(** [lr_lambda] of [get_linear_schedule_with_warmup]. *)
Definition lr_lambda (num_warmup_steps num_training_steps : Z)
    (current_step : Z) : R :=
  if (current_step <? num_warmup_steps)%Z
  then IZR current_step / IZR (Z.max 1 num_warmup_steps)
  else
    py_max 0.0
      (IZR (num_training_steps - current_step)
       / IZR (Z.max 1 (num_training_steps - num_warmup_steps))).

(** [get_linear_schedule_with_warmup]. *)
Definition get_linear_schedule_with_warmup
    (num_warmup_steps num_training_steps : Z) (last_epoch : Z) : LambdaLR :=
  mkLambdaLR (lr_lambda num_warmup_steps num_training_steps) last_epoch.

End Linear.

(** ** [tabpfn/utils.py]: [product_dict] *)

Module Grid.

(** [itertools.product] over the unpacked pools: one element from each
    pool, the last pool varying fastest. *)
Fixpoint product {A : Type} (pools : list (list A)) : list (list A) :=
  match pools with
  | [] => [[]]
  | pool :: pools =>
      flat_map (fun x => map (cons x) (product pools)) pool
  end.

(** [product_dict].  A dict is the list of its items in insertion order;
    the generator is the list of the dicts it yields, in order. *)
Definition product_dict {K V : Type} (dic : list (K * list V))
    : list (list (K * V)) :=
  let keys := map fst dic in
  let vals := map snd dic in
  map (fun instance => zip keys instance) (product vals).
(** * MAP super-resolution solver: options, construction and size queries

    A shallow embedding of [src/optimization/map_solver.cpp]:
    [MapSolverOptions::AdjustThresholdsAdaptively], the [MapSolver]
    constructor, [AddRegularizer], [GetNumDataPoints] and
    [GetRegularizationParameterSum].

    - [int] is a 32-bit two's-complement integer: a [Z] with the wrap-around
      written out ([Int32.wrap]);
    - [double] is IEEE 754 binary64: the primitive [float] of the standard
      library, whose operations are specified by [SpecFloat];
    - glog's [CHECK_*] macros abort the process: a failed check is the
      [Fatal] result, carrying the message of the check;
    - member functions are state transformers on the object ([Method]). *)

From Stdlib Require Import ZArith String List Bool Lia Floats Uint63.
Import ListNotations.
Local Open Scope Z_scope.

(* ================================================================= *)
(** ** Machine integers *)

Module Int32.

Definition modulus : Z := 2 ^ 32.

(** [std::numeric_limits<int>::max()] and [min()]. *)
Definition max : Z := 2147483647.
Definition min : Z := -2147483648.

Definition in_range (z : Z) : Prop := min <= z <= max.

(** The value an [int] holds after an operation whose exact result is [z]. *)
Definition wrap (z : Z) : Z := (z - min) mod modulus + min.
(** C6 (amended): [clean_response] removes one leading marker when the
    text starts with the marker followed by [json], and then one
    trailing marker when what is left ends with one.  So a reply fenced
    that way loses exactly its two fences, whatever its body; a reply
    fenced with a bare opening marker loses only the closing one; and a
    text with neither is returned unchanged by the generator's variant.
    The analyzer's variant returns the same text stripped of the blanks
    around it. *)
Theorem clean_response_spec (body text : PyStr.str) :
  ContentGen.clean_response (ContentGen.fence_json ++ body ++ ContentGen.fence) = body
  /\ (PyStr.startswith body (PyStr.lit "json") = false ->
      ContentGen.clean_response (ContentGen.fence ++ body ++ ContentGen.fence)
        = ContentGen.fence ++ body)
  /\ (PyStr.startswith text ContentGen.fence_json = false ->
      PyStr.endswith text ContentGen.fence = false ->
      ContentGen.clean_response text = text)
  /\ Perf.clean_response text = PyStr.strip (ContentGen.clean_response text).
Proof.
  split; [|split; [|split]].
  - unfold ContentGen.clean_response.
    rewrite startswith_app, slice_from_app, endswith_app, slice_to_minus_app.
    reflexivity.
  - intros Hb. unfold ContentGen.clean_response.
    assert (Hs : PyStr.startswith (ContentGen.fence ++ body ++ ContentGen.fence)
                   ContentGen.fence_json = false).
    { destruct (PyStr.startswith _ ContentGen.fence_json) eqn:E; [|reflexivity].
      exfalso. apply startswith_inv in E as [t E].
      change ContentGen.fence_json with (ContentGen.fence ++ PyStr.lit "json") in E.
      rewrite <- app_assoc in E. apply app_inv_head in E.
      destruct body as [|b0 [|b1 [|b2 [|b3 body]]]];
        simpl in E, Hb; try discriminate.
      injection E as -> -> -> -> _. discriminate. }
    rewrite Hs. rewrite app_assoc, endswith_app, slice_to_minus_app. reflexivity.
  - intros Hs He. unfold ContentGen.clean_response. rewrite Hs, He. reflexivity.
  - reflexivity.
Qed.
(** * Battleships engine: the battlefield, ship placement and random arrangement

    A shallow embedding of [src/battlefield.js] and
    [src/battlefieldinterfaces/randominterface.js].

    Ship objects are shared and mutated in place (the collection, the fields
    and the callers all hold references to the same object), so the model
    keeps them in one object store, [heap], addressed by the ship's id; a
    reference to a ship is its id.  Field objects are only reachable through
    the [_fields] map, so they are stored there by value; the map is a
    finite map by key, which does not record the order of insertion.
    Coordinates are mathematical integers; a component of a ship's
    [position] can also be [null], the unplaced marker written by
    [random()].  The classes Ship and Field and the method
    [_checkShipCollision] are not among the sources: Ship and Field are
    modelled from the spec, the method is a parameter of [random]. *)

From Stdlib Require Import Ascii.
From stdpp Require Import base numbers list strings pretty functions gmap fin_maps.

(** ** JavaScript values the code handles *)

(** A component of a position array: a number or [null]. *)
Inductive jsnum : Type :=
  | null
  | num (z : Z).

(** [ToNumber] as applied by the relational operators: [null] counts as 0. *)
Definition toNumber (v : jsnum) : Z :=
  match v with
  | null => 0%Z
  | num z => z
  end.

(** Primitive values. *)
Inductive jsprim : Type :=
  | JUndefined
  | JNull
  | JBool (b : bool)
  | JNumber (z : Z)
  | JString (s : string).

(** What a caller can pass as the marker [type] of [markAs]: a primitive,
    or an object, of which only the primitive it converts to matters here
    (['missed'] and [new String( 'missed' )] both convert to the string
    ['missed']).  An object whose conversion raises makes the comparison
    raise before [markAs] does anything; such arguments are left out. *)
Inductive jsvalue : Type :=
  | JPrim (p : jsprim)
  | JObject (converted : jsprim).

Coercion JPrim : jsprim >-> jsvalue.

(** [ToPrimitive], as the loose equality applies it to its operand. *)
Definition toPrimitive (v : jsvalue) : jsprim :=
  match v with
  | JPrim p => p
  | JObject converted => converted
  end.

(** [v == 'missed'] (loose equality against the string literal).  An object
    is first converted to a primitive.  A string is compared as a string.
    A number or a boolean is compared with [ToNumber('missed')], which is
    NaN and equals nothing.  [null] and [undefined] are loosely equal only
    to each other. *)
Definition looseEq_missed (v : jsvalue) : bool :=
  match toPrimitive v with
  | JString s => bool_decide (s = "missed")
  | JNumber _ => false
  | JBool _ => false
  | JNull => false
  | JUndefined => false
  end.

(** A reference to a ship object: its id (a number handed out by [uid()]). *)
Abbreviation ShipId := nat.

(** [position.join( 'x' )] on a pair of integers: both components printed in
    decimal, with an ['x'] in between. *)
Definition join_x (position : Z * Z) : string :=
  pretty position.1 +:+ "x" +:+ pretty position.2.

(** ** Ship *)

Module Ship.

(** Modelled from the spec: the class Ship (src/ship.js is not among the
    sources).  A ship has a fixed positive length, a head position (the pair
    [null, null] while unplaced), an orientation ([false]: extends in +x,
    [true]: extends in +y) and a collision flag. *)
Record t : Type := mk {
  length : positive;
  position : jsnum * jsnum;
  isRotated : bool;
  isCollision : bool
}.

(** Assignments to one property of the ship object. *)
Definition set_position (p : jsnum * jsnum) (s : t) : t :=
  mk (length s) p (isRotated s) (isCollision s).

Definition set_isRotated (r : bool) (s : t) : t :=
  mk (length s) (position s) r (isCollision s).

Definition set_isCollision (c : bool) (s : t) : t :=
  mk (length s) (position s) (isRotated s) c.

(** Modelled from the spec: Ship.hasPosition, whether the unplaced marker
    has been replaced by a real coordinate. *)
Definition hasPosition (s : t) : bool :=
  match position s with
  | (num _, num _) => true
  | _ => false
  end.

(** Modelled from the spec: Ship.getCoordinates, the [length] consecutive
    cells from the head along the orientation axis; no cell when unplaced. *)
Definition getCoordinates (s : t) : list (Z * Z) :=
  match position s with
  | (num x, num y) =>
      (λ i : nat, if isRotated s then (x, (y + Z.of_nat i)%Z)
                  else ((x + Z.of_nat i)%Z, y))
        <$> seq 0 (Pos.to_nat (length s))
  | _ => []
  end.

(** Modelled from the spec: Ship.tail, the last cell of the coordinates
    ([None] stands for [undefined]). *)
Definition tail (s : t) : option (Z * Z) := last (getCoordinates s).

(** Modelled from the spec: Ship.reset, back to unplaced, unrotated and
    without collision. *)
Definition reset (s : t) : t := mk (length s) (null, null) false false.

End Ship.

(** ** Field *)

Module Field.

(** Modelled from the spec: the marker of a Field, one of none, missed and
    hit. *)
Inductive Marker : Type :=
  | unmarked
  | missed
  | hit.

(** Modelled from the spec: the class Field (src/field.js is not among the
    sources).  A cell records its coordinate, the ships on it (references,
    in the order they arrived) and its marker. *)
Record t : Type := mk {
  position : Z * Z;
  ships : list ShipId;
  marker : Marker
}.

(** Modelled from the spec: [new Field( position )], nobody on it and no
    marker. *)
Definition new (position : Z * Z) : t := mk position [] unmarked.

(** Modelled from the spec: Field.id, the key of the field's coordinate. *)
Definition id (f : t) : string := join_x (position f).

(** Modelled from the spec: Field.getShip, the occupant with that id or
    [undefined]. *)
Definition getShip (f : t) (sid : ShipId) : option ShipId :=
  if decide (sid ∈ ships f) then Some sid else None.

(** Modelled from the spec: Field.addShip, appends the ship unless it is
    already an occupant. *)
Definition addShip (sid : ShipId) (f : t) : t :=
  if decide (sid ∈ ships f) then f
  else mk (position f) (ships f ++ [sid]) (marker f).

(** Modelled from the spec: Field.removeShip, removes by id and does
    nothing when the ship is not there. *)
Definition removeShip (sid : ShipId) (f : t) : t :=
  mk (position f) (filter (λ i, i ≠ sid) (ships f)) (marker f).

(** Modelled from the spec: Field.length, the number of occupants. *)
Definition length (f : t) : nat := List.length (ships f).

(** Modelled from the spec: Field.markAsMissed and Field.markAsHit, which
    overwrite the marker. *)
Definition markAsMissed (f : t) : t := mk (position f) (ships f) missed.

(** Modelled from the spec: Field.markAsHit. *)
Definition markAsHit (f : t) : t := mk (position f) (ships f) hit.

End Field.

(** ** Battlefield *)

(** What [this.fire( ... )] emits. *)
Inductive Event : Type :=
  | EvMissed (position : Z * Z)
  | EvHit (position : Z * Z)
  | EvShipMoved (ship : ShipId).

(** The battlefield object together with the ship objects it refers to.
    [shipsSchema] plays no part in the operations below and is left out. *)
Record Battlefield : Type := mkBattlefield {
  size : Z;
  isLocked : bool;
  shipsCollection : list ShipId;
  _fields : gmap string Field.t;
  heap : ShipId → Ship.t;
  fired : list Event
}.

Definition set_fields (fs : gmap string Field.t) (b : Battlefield) : Battlefield :=
  mkBattlefield (size b) (isLocked b) (shipsCollection b) fs (heap b) (fired b).

Definition set_heap (h : ShipId → Ship.t) (b : Battlefield) : Battlefield :=
  mkBattlefield (size b) (isLocked b) (shipsCollection b) (_fields b) h (fired b).

Definition fire (e : Event) (b : Battlefield) : Battlefield :=
  mkBattlefield (size b) (isLocked b) (shipsCollection b) (_fields b) (heap b)
    (fired b ++ [e]).

(** [new Battlefield( size )] with the given ship objects around. *)
Definition newBattlefield (size : Z) (h : ShipId → Ship.t) : Battlefield :=
  mkBattlefield size false [] ∅ h [].

(** [getField( position )]. *)
Definition getField (b : Battlefield) (position : Z * Z) : option Field.t :=
  _fields b !! join_x position.

(** [_getFieldOrCreate( position )] on the index alone: the field found or
    created, and the index with it. *)
Definition _getFieldOrCreate (fs : gmap string Field.t) (position : Z * Z)
  : Field.t * gmap string Field.t :=
  match fs !! join_x position with
  | Some field => (field, fs)
  | None =>
      let field := Field.new position in
      (field, <[Field.id field := field]> fs)
  end.

(** [markAsMissed( position )]: the field object is changed in place, which
    here is a store under the key it lives at. *)
Definition markAsMissed (b : Battlefield) (position : Z * Z) : Battlefield :=
  let '(field, fs) := _getFieldOrCreate (_fields b) position in
  fire (EvMissed position)
    (set_fields (<[join_x position := Field.markAsMissed field]> fs) b).

(** [markAsHit( position )]. *)
Definition markAsHit (b : Battlefield) (position : Z * Z) : Battlefield :=
  let '(field, fs) := _getFieldOrCreate (_fields b) position in
  fire (EvHit position)
    (set_fields (<[join_x position := Field.markAsHit field]> fs) b).

(** [markAs( position, type )]. *)
Definition markAs (b : Battlefield) (position : Z * Z) (type : jsvalue)
  : Battlefield :=
  if looseEq_missed type then markAsMissed b position
  else markAsHit b position.

(** [c > max ? max : c]. *)
Definition clamp (c : jsnum) (max : Z) : jsnum :=
  if (toNumber c >? max)%Z then num max else c.

(** One turn of the first loop of [moveShip]: the ship leaves the field at
    [pos].  A field on which it was alone is deleted, otherwise the ship is
    taken off the field's list. *)
Definition vacate (ship : ShipId) (fs : gmap string Field.t) (pos : Z * Z)
  : gmap string Field.t :=
  match fs !! join_x pos with
  | Some field =>
      match Field.getShip field ship with
      | Some _ =>
          if Field.length field =? 1 then delete (join_x pos) fs
          else <[join_x pos := Field.removeShip ship field]> fs
      | None => fs
      end
  | None => fs
  end.

(** One turn of the second loop of [moveShip]:
    [this._getFieldOrCreate( pos ).addShip( ship )]. *)
Definition occupy (ship : ShipId) (fs : gmap string Field.t) (pos : Z * Z)
  : gmap string Field.t :=
  let '(field, fs') := _getFieldOrCreate fs pos in
  <[join_x pos := Field.addShip ship field]> fs'.

(** [moveShip( ship, position, isRotated )]; [isRotated = None] is the
    argument left [undefined]. *)
Definition moveShip (b : Battlefield) (ship : ShipId)
    (position : jsnum * jsnum) (isRotated : option bool) : Battlefield :=
  if isLocked b then b
  else
    let s := heap b ship in
    let isRotated :=
      match isRotated with
      | None => Ship.isRotated s
      | Some r => r
      end in
    let max := (size b - Z.pos (Ship.length s))%Z in
    let '(x, y) := position in
    let '(x, y) := if isRotated then (x, clamp y max) else (clamp x max, y) in
    let fs1 := foldl (vacate ship) (_fields b) (Ship.getCoordinates s) in
    let s' := Ship.set_position (x, y) (Ship.set_isRotated isRotated s) in
    let fs2 := foldl (occupy ship) fs1 (Ship.getCoordinates s') in
    fire (EvShipMoved ship) (set_fields fs2 (set_heap (<[ship := s']> (heap b)) b)).

(** [rotateShip( ship )]. *)
Definition rotateShip (b : Battlefield) (ship : ShipId) : Battlefield :=
  moveShip b ship (Ship.position (heap b ship))
    (Some (negb (Ship.isRotated (heap b ship)))).

(** [isShipInBound( ship )].  The four tests are joined by [&&], so the tail
    is read only when the head's x is not negative; [None] is the TypeError
    raised by reading a component of an [undefined] tail. *)
Definition isShipInBound (b : Battlefield) (ship : ShipId) : option bool :=
  let s := heap b ship in
  if (0 <=? toNumber (Ship.position s).1)%Z then
    match Ship.tail s with
    | None => None
    | Some tail =>
        Some ((tail.1 <? size b)%Z &&
              (0 <=? toNumber (Ship.position s).2)%Z && (tail.2 <? size b)%Z)
    end
  else Some false.

(** [reset()]. *)
Definition reset (b : Battlefield) : Battlefield :=
  let h := foldl (λ h ship, <[ship := Ship.reset (h ship)]> h) (heap b)
             (shipsCollection b) in
  set_heap h (set_fields ∅ b).

(** [[ Symbol.iterator ]()]: the fields of the index.  The Map yields them
    in the order of insertion, which the index here does not record: the
    list has the right fields, each once, in an order of its own. *)
Definition iterate (b : Battlefield) : list Field.t :=
  (map_to_list (_fields b)).*2.

(** [validateShips( ships )].  [every] stops at the first ship that fails
    the test [!ship.isCollision && this.isShipInBound( ship )]; [None] is the
    TypeError [isShipInBound] raises. *)
Fixpoint validateShips (b : Battlefield) (ships : list ShipId) : option bool :=
  match ships with
  | [] => Some true
  | ship :: ships' =>
      if Ship.isCollision (heap b ship) then Some false
      else
        match isShipInBound b ship with
        | None => None
        | Some true => validateShips b ships'
        | Some false => Some false
        end
  end.
(** The callback of [data.portfolios.forEach] (lines 25-41). *)
Definition update_row (p : Portfolio) : js unit :=
  row <- querySelector [] (row_sel p) ;;
  match row with
  | None => ret tt
  | Some row =>
      c <- querySelector row (ByClass "current-price") ;;
      assign_textContent c ("$" ++ Number.toFixed (current_price p) 2) ;;
      c <- querySelector row (ByClass "current-value") ;;
      assign_textContent c ("$" ++ Number.toFixed (current_value p) 2) ;;
      let plSign := if Number.ge (profit_loss p) Number.zero then "+" else "" in
      let plClass := if Number.ge (profit_loss p) Number.zero then "profit" else "loss" in
      c <- querySelector row (ByClass "profit-loss") ;;
      assign_textContent c (plSign ++ "$" ++ Number.toFixed (profit_loss p) 2) ;;
      c <- querySelector row (ByClass "profit-loss") ;;
      assign_className c (plClass ++ " profit-loss") ;;
      c <- querySelector row (ByClass "profit-loss-percent") ;;
      assign_textContent c ("(" ++ plSign ++ Number.toFixed (profit_loss_percent p) 2 ++ "%)") ;;
      c <- querySelector row (ByClass "profit-loss-percent") ;;
      assign_className c (plClass ++ " profit-loss-percent")
  end.

(** Lines 15-23. *)
Definition update_totals (t : Totals) : js unit :=
  e <- getElementById "totalInvested" ;;
  assign_textContent e ("$" ++ Number.toFixed (total_invested t) 2) ;;
  e <- getElementById "totalValue" ;;
  assign_textContent e ("$" ++ Number.toFixed (total_current_value t) 2) ;;
  let plSign := if Number.ge (total_profit_loss t) Number.zero then "+" else "" in
  let plPercent := Number.toFixed (total_profit_loss_percent t) 2 in
  e <- getElementById "totalPL" ;;
  assign_textContent e
    (plSign ++ "$" ++ Number.toFixed (total_profit_loss t) 2
     ++ " (" ++ plSign ++ plPercent ++ "%)") ;;
  e <- getElementById "totalPL" ;;
  assign_className e
    ("card-title " ++ (if Number.ge (total_profit_loss t) Number.zero then "profit" else "loss")).

Definition spinner_label : string :=
  "<span class=" ++ dq ++ "spinner-border spinner-border-sm" ++ dq
  ++ "></span> Обновление...".

Definition refresh_label : string :=
  "<i class=" ++ dq ++ "bi bi-arrow-clockwise" ++ dq ++ "></i> Обновить цены".

Definition failure_message : string :=
  "Ошибка при обновлении цен. Проверьте подключение к интернету.".

(** Lines 43-44 and 49-50. *)
Definition restore_button : js unit :=
  set_disabled false ;;
  set_innerHTML refresh_label.

(** The second [then] callback (lines 10-45). *)
Definition on_data (data : Response) : js unit :=
  (if truthy (error data) then showAlert "warning" (message_of (error data))
   else ret tt) ;;
  update_totals (totals data) ;;
  forEach (portfolios data) update_row ;;
  restore_button.

(** The [catch] callback (lines 46-51). *)
Definition on_error (e : exn) : js unit :=
  console_error "Error:" e ;;
  showAlert "danger" failure_message ;;
  restore_button.

(** The synchronous part of the click handler (lines 2-8). *)
Definition on_click : js unit :=
  fun st =>
    let url := dataset_url (btn st) in
    (set_disabled true ;;
     set_innerHTML spinner_label ;;
     fetch url) st.

(** What runs once the request has settled. *)
Definition on_settled (o : settled) : js unit :=
  catch
    (match o with
     | Rejected e => throw e
     | Resolved data => on_data data
     end)
    on_error.

(** One activation of the control, from the click to the end of the promise
    chain; [Throw] at the end is an unhandled rejection. *)
Definition activation (o : settled) : js unit :=
  on_click ;; on_settled o.

(** What [update_row] does to a row whose cells are at [q1 .. q4] (paths
    from the row), in the order of the six assignments. *)
Definition row_writes (p : Portfolio) (q1 q2 q3 q4 : path) (row : node) : node :=
  let plSign := if Number.ge (profit_loss p) Number.zero then "+" else "" in
  let plClass := if Number.ge (profit_loss p) Number.zero then "profit" else "loss" in
  update q4 (with_class (plClass ++ " profit-loss-percent"))
    (update q4 (with_text ("(" ++ plSign ++ Number.toFixed (profit_loss_percent p) 2 ++ "%)"))
       (update q3 (with_class (plClass ++ " profit-loss"))
          (update q3 (with_text (plSign ++ "$" ++ Number.toFixed (profit_loss p) 2))
             (update q2 (with_text ("$" ++ Number.toFixed (current_value p) 2))
                (update q1 (with_text ("$" ++ Number.toFixed (current_price p) 2)) row))))).

(** The row of an entry and its four cells, as the handler looks them up. *)
Definition cells (p : Portfolio) (root : node)
  : option (path * path * path * path * path) :=
  match Dom.querySelector [] (row_sel p) root with
  | None => None
  | Some row =>
      match Dom.querySelector row (ByClass "current-price") root,
            Dom.querySelector row (ByClass "current-value") root,
            Dom.querySelector row (ByClass "profit-loss") root,
            Dom.querySelector row (ByClass "profit-loss-percent") root with
      | Some c1, Some c2, Some c3, Some c4 => Some (row, c1, c2, c3, c4)
      | _, _, _, _ => None
      end
  end.

End Dashboard.

(** ** The chart script *)

Module Chart.

Definition number : Type := Number.number.

(** What the charting library hands to a tooltip callback: the label and the
    raw value of the hovered segment and the dataset it belongs to. *)
Record context : Type := {
  label : string;
  raw : number;
  dataset_data : list number
}.

(** The tooltip [label] callback (lines 53-58). *)
Definition tooltip_label (ctx : context) : string :=
  let value := raw ctx in
  let total := fold_left (fun a b => Number.add a b) (dataset_data ctx) Number.zero in
  let percentage := Number.toFixed (Number.mul (Number.div value total) (Number.of_Z 100)) 1 in
  label ctx ++ ": $" ++ Number.toFixed value 2 ++ " (" ++ percentage ++ "%)".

+ + + + + + +

Your objective: Within the listing above, locate the line containing "field => (field, fs)" and the line containing "here is a store". Reproduce those two lines and all lines between them exactly, with nothing added.

Response area:
  | Some field => (field, fs)
  | None =>
      let field := Field.new position in
      (field, <[Field.id field := field]> fs)
  end.

(** [markAsMissed( position )]: the field object is changed in place, which
    here is a store under the key it lives at. *)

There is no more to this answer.